[Collected data entries]
(* ===== verification/CloserPeers.v ===== *)
(** * Closer peers in an application's answer

    [encode_closer_peers], [decode_closer_peers] and [find_node_on_peer] of
    [src/dht_network_manager.rs]: the FIND_NODE answer an application sends in
    place of a value, what the receiver makes of it, and a lookup step an
    application drives itself.  The codec of the body is the library's
    ([CloserPeersCodec]); the awaits are those of [NetworkLookup]. *)

From Stdlib Require Import SpecFloat.
From stdpp Require Import prelude sorting gmap strings.
From S2P Require Import Prelude Float Keys BTree Lookup LookupRun Ip Address PeerRecord SelfAddress SignedAddress DialFailure DialPolicy ClientRouting NodeInfo KBucket RoutingTable Diversity CanaryWitness Engine Admission EngineQueries Publications Messages NetworkLookup.

Definition CLOSER_PEERS_FORMAT : Z := 1.

(** Postcard of [CloserPeers], a key and nodes without their authority. *)
Class CloserPeersCodec `{TransportLib} `{!PostcardLib} `{CryptoLib} := {
  to_bytes_closer : Key → list DHTNode → result (list Z) string;
  take_from_bytes_closer : list Z → result (Key * list DHTNode * list Z) string;
  closer_roundtrip key nodes bytes rest :
    to_bytes_closer key nodes = Ok bytes → take_from_bytes_closer (bytes ++ rest) = Ok (key, erase_node <$> nodes, rest);
}.

Section closer_peers.
Context `{TL : TransportLib} `{PL : !PostcardLib} `{CL : CryptoLib} `{HL : HexLib} `{HO : HashOrder}.
Context `{CC : !CloserPeersCodec}.
Context (normalize_socket_addr : SocketAddr → SocketAddr).
Context (self : PeerId) (config_loopback : bool) (own : list (MultiAddr * AddressType)) (moments : nat → Moment).
Implicit Types (m : Manager) (w : Surroundings) (node : DHTNode) (q : NativeFindNodeQuery) (key : Key) (payload : list Z).

(** ** Encoding *)

Definition encode_closer_peers m w key (requester : PeerId) : result (list Z) MessageError :=
  let '(records, nodes) := split_lookup_publications (find_node_answer m w key requester) in
  match to_bytes_closer key nodes with
  | Err e => Err (SerializationFailed e)
  | Ok body =>
      let bytes := CLOSER_PEERS_FORMAT :: body in
      if (MAX_MESSAGE_SIZE <? length bytes)%nat then Err (ValidationFailed "closer peers exceed the message size limit")
      else append_lookup_extension bytes records
  end.

(** ** Decoding *)

(** The checks of [decode_closer_peers] and what they let through: the nodes
    and the verified bundle's records. *)
Definition parse_closer_peers key payload : result (list DHTNode * list SignedAddressRecord) MessageError :=
  if (MAX_MESSAGE_SIZE <? length payload)%nat then Err (ValidationFailed "closer peers exceed the message size limit")
  else match payload with
       | format :: body =>
           if bool_decide (format = CLOSER_PEERS_FORMAT) then
             match take_from_bytes_closer body with
             | Err e => Err (SerializationFailed e)
             | Ok (decoded_key, nodes, trailing) =>
                 if bool_decide (decoded_key = key) then Ok (nodes, decode_lookup_extension trailing)
                 else Err (ValidationFailed "closer peers answer a different key")
             end
           else Err (ValidationFailed "unsupported closer-peers format")
       | [] => Err (ValidationFailed "unsupported closer-peers format")
       end.

Definition exhausted_now := exhausted normalize_socket_addr moments.
Definition merge_now := merge_gossip self config_loopback moments.

(** The loop of [usable_lookup_candidates]. *)
Fixpoint keep_usable q (candidates : list DHTNode) : option (list DHTNode * NativeFindNodeQuery) :=
  match candidates with
  | [] => Some ([], q)
  | node :: rest =>
      let '(out, q) := exhausted_now q node in
      if out : bool then keep_usable q rest
      else q ← merge_now q node; '(usable, q) ← keep_usable q rest; Some (node :: usable, q)
  end.

Definition usable_lookup_candidates q (nodes : list DHTNode) (source : option MultiAddr) key
    : option (list DHTNode * NativeFindNodeQuery) :=
  let '(mo, q) := awake moments q in
  keep_usable q (trusted_find_node_response_nodes self (moment_context mo) nodes source key (k_value (dht (q_manager q))) 0).1.

Definition decode_closer_peers q (responder : PeerId) key payload (source : option MultiAddr)
    : option (result (list DHTNode) MessageError * NativeFindNodeQuery) :=
  match parse_closer_peers key payload with
  | Err e => Some (Err e, q)
  | Ok (nodes, records) =>
      let '(mo, q) := awake moments q in
      '(nodes, m) ← normalize_lookup_answer (q_manager q) (around self config_loopback mo source) nodes records responder (clock mo);
      '(usable, q) ← usable_lookup_candidates (with_manager q m) nodes source key;
      Some (Ok usable, q)
  end.

(** ** One step of an application's lookup *)

Inductive StepError := RequestFailed | RejectedUs (p : PeerId).

(** [find_node_on_peer] of the answer to its request. *)
Definition find_node_on_peer q node key (a : Answer) : option (result (list DHTNode) StepError * NativeFindNodeQuery) :=
  match answer a with
  | Some (NodesFound _ nodes) =>
      q ← merge_now q node;
      '(usable, q) ← usable_lookup_candidates q nodes (answer_source a) key;
      Some (Ok usable, q)
  | Some PeerRejected => q ← forget_rejecting_peer moments q (node_peer_id node); Some (Err (RejectedUs (node_peer_id node)), q)
  | Some _ => Some (Ok [], q)
  | None => Some (Err RequestFailed, q)
  end.

Definition is_lookup_candidate_dialable q node : bool * NativeFindNodeQuery :=
  let '(out, q) := exhausted_now q node in (negb out, q).

(** ** What was written is read *)

Lemma closer_parse_sound key payload nodes records : parse_closer_peers key payload = Ok (nodes, records) ↔
  length payload ≤ MAX_MESSAGE_SIZE ∧ ∃ body trailing, payload = CLOSER_PEERS_FORMAT :: body ∧
    take_from_bytes_closer body = Ok (key, nodes, trailing) ∧ records = decode_lookup_extension trailing.
Proof.
  unfold parse_closer_peers. destruct (Nat.ltb_spec MAX_MESSAGE_SIZE (length payload)) as [?|Hlen]; [split; [done|by intros [? _]; lia]|].
  destruct payload as [|format body]; [split; [done|by intros (_ & ? & ? & ? & _)]|].
  case_bool_decide as Hf; [subst format|split; [done|intros (_ & ? & ? & Heq & _); congruence]].
  destruct (take_from_bytes_closer body) as [[[k ns] trailing]|e] eqn:Ht; [|split; [done|intros (_ & ? & ? & Heq & Hb & _); congruence]].
  case_bool_decide as Hk; [subst k|split; [done|intros (_ & ? & ? & Heq & Hb & _); congruence]]. split.
  - intros [= <- <-]. eauto 10.
  - intros (_ & b & t & [= <-] & Hb & ->). congruence.
Qed.

(** An encoded answer fits the limit and parses to the answer: its nodes with their QUIC addresses and no claim of authority,
    and a subsequence of their owners' publications, all of them if they fit. *)
Lemma closer_peers_roundtrip m w key requester bytes : let nodes := find_node_answer m w key requester in
  Forall (λ r, within_decode_bounds r = true) (foldl take_publication [] nodes) →
  encode_closer_peers m w key requester = Ok bytes →
  length bytes ≤ MAX_MESSAGE_SIZE ∧ ∃ l, parse_closer_peers key bytes = Ok ((erase_node ∘ quic_only) <$> nodes, l) ∧
    l `sublist_of` foldl take_publication [] nodes ∧ length l ≤ MAX_LOOKUP_EXTENSION_RECORDS.
Proof.
  cbn zeta. intros Hb. unfold encode_closer_peers, split_lookup_publications.
  destruct (to_bytes_closer key _) as [body|e] eqn:Hbody; [|done].
  destruct (Nat.ltb_spec MAX_MESSAGE_SIZE (length (CLOSER_PEERS_FORMAT :: body))) as [|Hlen]; [done|].
  intros Hext. destruct (extension_roundtrip _ _ _ Hb Hlen Hext) as (Hfit & trailing & -> & Hsub & Hcount & _).
  split; [done|]. eexists. split_and!; [|exact Hsub|exact Hcount]. apply closer_parse_sound. split; [done|].
  exists (body ++ trailing), trailing. split_and!; [done| |done]. rewrite (closer_roundtrip _ _ _ _ Hbody). by rewrite <-list_fmap_compose.
Qed.

(** ** What is read is usable *)

Hypothesis Hmeanwhile : ∀ i m, engine_wf (dht m) → engine_wf (dht (meanwhile (moments i) m)).

Lemma keep_usable_spec candidates : ∀ q, query_inv q →
  ∃ usable q', keep_usable q candidates = Some (usable, q') ∧ query_inv q' ∧ usable `sublist_of` candidates.
Proof using Hmeanwhile.
  induction candidates as [|node rest IH]; intros q Hq; cbn [keep_usable]; [by eexists _, _; split_and!; [| |apply sublist_nil]|].
  pose proof (exhausted_inv normalize_socket_addr moments Hmeanwhile q node Hq) as [Hq1 _]. unfold exhausted_now.
  destruct (exhausted _ _ q node) as [[] q1]; cbn in Hq1.
  - destruct (IH q1 Hq1) as (usable & q' & -> & Hq' & Hsub). eexists _, _. split_and!; [done..|by constructor].
  - destruct (merge_gossip_total self config_loopback moments Hmeanwhile q1 node Hq1) as (q2 & Hm & Hq2). unfold merge_now. rewrite Hm.
    cbn [mbind option_bind]. destruct (IH q2 Hq2) as (usable & q' & -> & Hq' & Hsub). cbn [mbind option_bind].
    eexists _, _. split_and!; [done..|by constructor].
Qed.

(** The closest [k] of some peers, without this node. *)
Definition closest_others (k : nat) key (peers : list PeerId) : list PeerId :=
  List.filter (λ p, negb (bool_decide (p = self))) (take k (sort_by_key (λ p, xor_distance p key) peers)).

Lemma sort_fmap {A B K} `{TotalOrd K} (g : A → B) (key : B → K) l : g <$> sort_by_key (λ x, key (g x)) l = sort_by_key key (g <$> l).
Proof.
  assert (Hins : ∀ x l, g <$> insert_sorted (λ x, key (g x)) x l = insert_sorted key (g x) (g <$> l)).
  { intros x k. induction k as [|y k IH]; cbn; [done|]. destruct (leb _ _); cbn; [done|]. by rewrite <-IH. }
  induction l as [|x l IH]; cbn; [done|]. by rewrite Hins, IH.
Qed.

Lemma imap_filter_fst {A} (P : A → bool) (Q : nat → bool) (i : nat) (l : list A) : (∀ j, j < i + length l → Q j = true) →
  snd <$> List.filter (λ p, Q p.1) (List.filter (λ p, P p.2) (imap (λ j x, (i + j, x)) l)) = List.filter P l.
Proof.
  revert i. induction l as [|x l IH]; intros i HQ; cbn; [done|]. cbn in HQ.
  rewrite (imap_ext _ (λ j x, (S i + j, x))) by (intros; cbn; f_equal; lia).
  assert (Hi : Q (i + 0) = true) by (apply HQ; lia). specialize (IH (S i)). cbn in IH.
  destruct (P x); cbn; rewrite ?Hi; cbn; [f_equal|]; apply IH; intros; apply HQ; lia.
Qed.

Lemma filter_fmap {A B} (g : A → B) (P : B → bool) l : List.filter P (g <$> l) = g <$> List.filter (λ x, P (g x)) l.
Proof. induction l as [|x l IH]; cbn; [done|]. destruct (P (g x)); cbn; by rewrite IH. Qed.

(** The candidates of an answer are its closest nodes, with the addresses the local context allows. *)
Lemma candidates_spec ctx nodes source key k : let l := (trusted_find_node_response_nodes self ctx nodes source key k 0).1 in
  node_peer_id <$> l = closest_others k key (node_peer_id <$> nodes) ∧
  ∀ n, n ∈ l → ∃ n0, n0 ∈ nodes ∧ node_peer_id n = node_peer_id n0 ∧ address_authority n = address_authority n0.
Proof.
  unfold trusted_find_node_response_nodes. rewrite Nat.max_0_r. cbn [fst]. cbv zeta.
  set (sorted := take k (sort_by_key (λ n, xor_distance (node_peer_id n) key) nodes)).
  set (g := gossiped_node_with_trusted_addresses ctx source).
  assert (Hl : snd <$> List.filter (λ p, (p.1 <? k)%nat)
      (List.filter (λ p, negb (bool_decide (node_peer_id p.2 = self))) (imap (λ i n, (i, g n)) sorted)) =
    List.filter (λ n, negb (bool_decide (node_peer_id n = self))) (g <$> sorted)).
  { pose proof (imap_filter_fst (λ n, negb (bool_decide (node_peer_id n = self))) (λ i, (i <? k)%nat) 0 (g <$> sorted)) as H. rewrite imap_fmap in H. apply H.
    intros j. rewrite length_fmap. unfold sorted. rewrite length_take. intros. apply Nat.ltb_lt. lia. }
  rewrite Hl. split.
  - rewrite !filter_fmap, <-list_fmap_compose. unfold closest_others. rewrite <-(sort_fmap node_peer_id (λ p, xor_distance p key)).
    rewrite <-fmap_take, filter_fmap. done.
  - intros n [Hn _]%elem_of_List_filter. apply list_elem_of_fmap in Hn as (n0 & -> & Hn0). exists n0. split_and!; [|done..].
    apply elem_of_take in Hn0 as (j & Hj & _). apply list_elem_of_lookup_2 in Hj. by apply elem_of_sort in Hj.
Qed.

Lemma usable_spec q nodes source key : query_inv q → let k := k_value (dht (q_manager (awake moments q).2)) in
  ∃ usable q', usable_lookup_candidates q nodes source key = Some (usable, q') ∧ query_inv q' ∧
    (node_peer_id <$> usable) `sublist_of` closest_others k key (node_peer_id <$> nodes) ∧
    ∀ n, n ∈ usable → ∃ n0, n0 ∈ nodes ∧ node_peer_id n = node_peer_id n0 ∧ address_authority n = address_authority n0.
Proof using Hmeanwhile.
  intros Hq%(awake_inv moments Hmeanwhile). cbn zeta. unfold usable_lookup_candidates. destruct (awake moments q) as [mo q1]. cbn [snd] in *.
  destruct (candidates_spec (moment_context mo) nodes source key (k_value (dht (q_manager q1)))) as [Hids Hfrom].
  destruct (keep_usable_spec (trusted_find_node_response_nodes self (moment_context mo) nodes source key (k_value (dht (q_manager q1))) 0).1 q1 Hq)
    as (usable & q' & -> & Hq' & Hsub). eexists _, _. split_and!; [done..| |].
  - rewrite <-Hids. by apply fmap_sublist.
  - intros n Hn. apply Hfrom. by eapply elem_of_sublist.
Qed.

(** What the caller gets: peers the responder named, the closest ones, in order of distance and without this node, each with
    the authority its records prove. *)
Definition answer_sound (before : Manager) (k : nat) (responder : PeerId) key (nodes : list DHTNode) (records : list SignedAddressRecord)
    (usable : list DHTNode) : Prop :=
  (node_peer_id <$> usable) `sublist_of` closest_others k key (node_peer_id <$> nodes) ∧
  ∀ n a, n ∈ usable → address_authority n = Some a → grounded before records responder nodes (node_peer_id n) a.


(** A step never panics; its candidates are among the closest peers of the answer, and only an answer with peers has any. *)
Lemma find_node_on_peer_sound q node key a : query_inv q →
  ∃ out q', find_node_on_peer q node key a = Some (out, q') ∧ query_inv q' ∧
  match out with
  | Ok [] => True
  | Ok usable => ∃ k named nodes, answer a = Some (NodesFound named nodes) ∧
      (node_peer_id <$> usable) `sublist_of` closest_others k key (node_peer_id <$> nodes)
  | Err RequestFailed => answer a = None
  | Err (RejectedUs p) => answer a = Some PeerRejected ∧ p = node_peer_id node
  end.
Proof using Hmeanwhile.
  intros Hq. unfold find_node_on_peer. destruct (answer a) as [[named nodes| | | | | |]|] eqn:Ha; try (eexists _, _; split; [done|]; by split).
  - destruct (merge_gossip_total self config_loopback moments Hmeanwhile q node Hq) as (q1 & Hm & Hq1). unfold merge_now. rewrite Hm.
    cbn [mbind option_bind]. destruct (usable_spec q1 nodes (answer_source a) key Hq1) as (usable & q' & -> & Hq' & Hsub & _).
    cbn [mbind option_bind]. eexists _, _. split_and!; [done..|]. destruct usable; [done|]. eauto.
  - pose proof (awake_inv moments Hmeanwhile q Hq) as [Hwf Hf]. unfold forget_rejecting_peer. destruct (awake moments q) as [mo q1]. cbn in Hwf, Hf.
    destruct (remove_spec (dht (q_manager q1)) (node_peer_id node) Hwf) as (events & e' & -> & Hwf' & _). eexists _, _. split; [done|]. by split.
Qed.
End closer_peers.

PROMPT
What the task asks for is a word-for-word repeat of the lines above, from the first through the one containing "place of a value, what".

THE ANSWER
(* ===== verification/CloserPeers.v ===== *)
(** * Closer peers in an application's answer

    [encode_closer_peers], [decode_closer_peers] and [find_node_on_peer] of
    [src/dht_network_manager.rs]: the FIND_NODE answer an application sends in
    place of a value, what the receiver makes of it, and a lookup step an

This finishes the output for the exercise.